- _Task_
Find the line with "the worker is" and the line with "ok_vendor : length" in the entries below; output exactly those two lines, every line between them, and no others.

- _Task input_
(** All sockets are scanned, whatever the starting point. *)
Lemma pick_socket_none {P} (st : ia_shared P) i :
  pick_socket st = None -> (i < 2)%nat ->
  flag (sIaPending st) i && flag (sIaCached st) i = false.
Proof.
  unfold pick_socket. intros Hf Hi. apply (find_none _ _ Hf). apply in_map_iff.
  change (Z.to_nat SIM_COUNT) with 2%nat.
  pose proof (Nat.mod_upper_bound (sIaNextSocket st) 2 ltac:(lia)).
  pose proof (Nat.div_mod (sIaNextSocket st) 2 ltac:(lia)) as Hd.
  exists (if (sIaNextSocket st mod 2 =? i)%nat then 0%nat else 1%nat).
  split; [|apply in_seq; destruct (_ =? _)%nat; lia].
  destruct (Nat.eqb_spec (sIaNextSocket st mod 2) i) as [He|He].
  - by rewrite Nat.add_0_r.
  - rewrite Nat.Div0.add_mod. destruct i as [|[|i]], (sIaNextSocket st mod 2)%nat as [|[|k]]; simpl in *; lia.
Qed.

Lemma pick_token_some {P} (st : ia_shared P) i :
  pick_token st = Some i ->
  (i < REISSUE_TOKEN_SLOTS)%nat /\ flag (sIaTokenOutstanding st) i = false.
Proof.
  unfold pick_token. intros Hf. apply find_some in Hf as [Hin Hb]. zb. split; [|done].
  apply in_map_iff in Hin as (o & <- & _). apply Nat.mod_upper_bound. done.
Qed.

Lemma pick_token_none {P} (st : ia_shared P) i :
  pick_token st = None -> (i < REISSUE_TOKEN_SLOTS)%nat -> flag (sIaTokenOutstanding st) i = true.
Proof.
  unfold pick_token. intros Hf Hi. apply negb_false_iff. apply (find_none _ _ Hf).
  apply in_map_iff. unfold REISSUE_TOKEN_SLOTS in *.
  set (c := sIaCurrentTokenIndex st).
  pose proof (Nat.mod_upper_bound c 16 ltac:(lia)).
  pose proof (Nat.div_mod c 16 ltac:(lia)) as Hd.
  exists (if (i <=? c mod 16)%nat then (i + 16 - c mod 16)%nat else (i - c mod 16)%nat).
  destruct (Nat.leb_spec i (c mod 16)%nat); split; try (apply in_seq; lia).
  - replace (c + (i + 16 - c mod 16))%nat with (i + (c / 16 + 1) * 16)%nat by lia.
    rewrite Nat.Div0.mod_add. apply Nat.mod_small. lia.
  - replace (c + (i - c mod 16))%nat with (i + (c / 16) * 16)%nat by lia.
    rewrite Nat.Div0.mod_add. apply Nat.mod_small. lia.
Qed.

(** ** The invariant *)

Definition sending (pc : worker_pc) : option nat :=
  match pc with WRequest i _ _ => Some i | _ => None end.

(** The bookkeeping: a token is outstanding exactly while the vendor holds it or
    the worker is about to send it, and never both. *)
Record st_ok (st : ia_state) (vendor : list bool) (pc : worker_pc) : Prop := {
  ok_cache : length (sIaCache st) = 2%nat;
  ok_cached : length (sIaCached st) = 2%nat;
  ok_pending : length (sIaPending st) = 2%nat;
  ok_tokens : length (sIaTokenOutstanding st) = REISSUE_TOKEN_SLOTS;
  ok_vendor : length vendor = REISSUE_TOKEN_SLOTS;
  ok_next : (sIaNextSocket st < 2)%nat;
  ok_pend : forall i, flag (sIaPending st) i = true -> flag (sIaCached st) i = true;
  ok_out : forall i, flag (sIaTokenOutstanding st) i = true <->
                     flag vendor i = true \/ sending pc = Some i;
  ok_excl : forall i, sending pc = Some i -> (i < REISSUE_TOKEN_SLOTS)%nat /\ flag vendor i = false;
  ok_flight : sIaRequestInFlight st = true ->
              (sIaCurrentTokenIndex st < REISSUE_TOKEN_SLOTS)%nat /\
              flag (sIaTokenOutstanding st) (sIaCurrentTokenIndex st) = true;
}.

(** What the worker knows when it goes to sleep on the condition variable. *)
Definition wait_ok (pc : worker_pc) (st : ia_state) : Prop :=
  match pc with
  | WWait => sIaRequestInFlight st = false /\ forall i, flag (sIaPending st) i = false
  | WTimedWait => sIaRequestInFlight st = true /\ sIaInFlightDeadlineNs st <> 0
  | _ => True
  end.

(** Two consecutive attempts with a reading are an interval apart. *)
Fixpoint spaced (l : list (option Z)) : Prop :=
  match l with
  | Some a :: ((Some b :: _) as k) => b + REISSUE_MIN_INTERVAL_NS <= a /\ spaced k
  | _ :: k => spaced k
  | [] => True
  end.

(** The rate limiter's memory is the latest attempt. *)
Definition last_attempt (st : ia_state) : option Z :=
  if sIaLastIssueValid st then Some (timespecToNs (sIaLastIssue st)) else None.

Definition rate_ok (st : ia_state) (clock : Z) (attempts : list (option Z)) : Prop :=
  0 <= clock /\ spaced attempts /\ last_attempt st = mjoin (head attempts) /\
  (forall t, last_attempt st = Some t -> 0 <= t <= clock).
(** ** The sections of the worker *)

(** A section that starts with the cells [st] and the blocks [ps] of others in the
    shim ends without a fault, as the section on values does for some outcome of the
    copy, and leaves owned what the worker took. *)
Definition section_ok (st : ia_cells) (ps : list Z) (h : heap) (run : option worker_result)
    (ref : bool -> worker_pc * ia_state * option (option timespec)) : Prop :=
  exists pc st' att h' copy, run = Some (pc, st', att, h') /\
    ref copy = (abs_pc (h_live h') pc, abs_ia (h_live h') st', att) /\
    sIaCache st' = sIaCache st /\ sIaCached st' = sIaCached st /\
    hands_over (cell_ptrs st ++ ps) (h_live h) ((cell_ptrs st ++ ps) ++ pc_ptrs pc) (h_live h').

Lemma section_stays st ps h pc st' att ref :
  owns (h_live h) (cell_ptrs st ++ ps) -> pc_ptrs pc = [] ->
  sIaCache st' = sIaCache st -> sIaCached st' = sIaCached st ->
  (exists copy, ref copy = (abs_pc (h_live h) pc, abs_ia (h_live h) st', att)) ->
  section_ok st ps h (Some (pc, st', att, h)) ref.
Proof.
  intros Ho Hpc Hc Hf [copy Hr]. exists pc, st', att, h, copy. split_and!; try done.
  by rewrite Hpc, app_nil_r.
Qed.

(** The flags may have changed before the section starts. *)
Lemma section_from st st0 ps h run ref :
  sIaCache st = sIaCache st0 -> sIaCached st = sIaCached st0 -> section_ok st ps h run ref -> section_ok st0 ps h run ref.
Proof. unfold section_ok, cell_ptrs. by intros -> ->. Qed.

Lemma cell_owned st i ia live ps :
  owns live (cell_ptrs st ++ ps) -> sIaCache st !! i = Some ia -> sIaCached st !! i = Some true -> owns live (ia_strings ia).
Proof.
  intros (Ho & _)%owns_app Hi Hc. unfold cell_ptrs in Ho. revert i Hi Hc. revert Ho.
  generalize (sIaCached st). induction (sIaCache st) as [|a l IH]; intros fl Ho i Hi Hc; [done|].
  destruct fl as [|f fl]; [done|]. cbn in Ho. apply owns_app in Ho as (Ha & Hl & _).
  destruct i as [|i]; [injection Hi as ->; by injection Hc as ->|by eapply IH].
Qed.

Lemma flag_true l i : flag l i = true -> l !! i = Some true.
Proof. unfold flag. destruct (l !! i); [|done]. cbn; by intros ->. Qed.

Lemma issue_section k r st ps h :
  cells_ok st -> owns (h_live h) (cell_ptrs st ++ ps) -> (k < 2)%nat -> flag (sIaCached st) k = true ->
  section_ok st ps h (issue_heap k r st h) (fun copy => issue k (env_of r copy) (abs_ia (h_live h) st)).
Proof.
  intros Hc Ho Hk Hf. unfold issue_heap, issue. change (pick_token (abs_ia (h_live h) st)) with (pick_token st).
  destruct (pick_token st) as [tok|]; [|by apply section_stays; [..|by exists true]].
  destruct (lookup_lt_is_Some_2 (sIaCache st) k) as [src Hsrc]; [rewrite (co_cache _ Hc); lia|].
  rewrite Hsrc. cbn [mbind option_bind].
  destruct (copy_ia_ok src h) as (ok & dst & h' & log & -> & _ & Hok).
  { eapply owns_valid, cell_owned; [exact Ho|exact Hsrc|by apply flag_true]. }
  cbn [mbind option_bind]. destruct ok; cbn [negb].
  - destruct Hok as (_ & Hview & Hcp). destruct (owned_add _ _ _ _ _ Ho Hcp) as [Hh [Hkept _]%kept_app].
    eexists _, _, _, _, true. split; [reflexivity|]. cbn [e_copy env_of negb sIaCache abs_ia].
    rewrite list_lookup_fmap, Hsrc. cbn [fmap option_fmap option_map default].
    split; [|by split_and!]. rewrite <- Hview. cbn [abs_pc]. f_equal. f_equal.
    assert (view (h_live h') <$> sIaCache st = view (h_live h) <$> sIaCache st) as Hcache by exact (f_equal sIaCache (abs_ia_kept _ _ st Hc Hkept)).
    unfold abs_ia. cbn. by rewrite Hcache.
  - destruct Hok as (_ & Hlive & _). exists WHead, (charge (r_last r) st), (Some (r_last r)), h', false.
    split; [reflexivity|]. rewrite Hlive. split_and!; try done. cbn [pc_ptrs]. by rewrite app_nil_r.
Qed.

Lemma loop_free_section r st ps h :
  cells_ok st -> owns (h_live h) (cell_ptrs st ++ ps) ->
  section_ok st ps h (loop_free_heap r st h) (fun copy => loop_free (env_of r copy) (abs_ia (h_live h) st)).
Proof.
  intros Hc Ho. unfold loop_free_heap, loop_free. change (pick_socket (abs_ia (h_live h) st)) with (pick_socket st).
  cbn [e_now env_of sIaLastIssueValid sIaLastIssue abs_ia].
  destruct (pick_socket st) as [k|] eqn:Hk; [|by apply section_stays; [..|by exists true]].
  apply pick_socket_some in Hk as (Hk & _ & Hf).
  destruct (r_now r) as [now|]; [|by apply section_stays; [..|by exists true]]. cbv zeta.
  destruct (negb _); [by apply section_stays; [..|by exists true]|]. by apply issue_section.
Qed.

- _The completed task_
    the worker is about to send it, and never both. *)
Record st_ok (st : ia_state) (vendor : list bool) (pc : worker_pc) : Prop := {
  ok_cache : length (sIaCache st) = 2%nat;
  ok_cached : length (sIaCached st) = 2%nat;
  ok_pending : length (sIaPending st) = 2%nat;
  ok_tokens : length (sIaTokenOutstanding st) = REISSUE_TOKEN_SLOTS;
  ok_vendor : length vendor = REISSUE_TOKEN_SLOTS;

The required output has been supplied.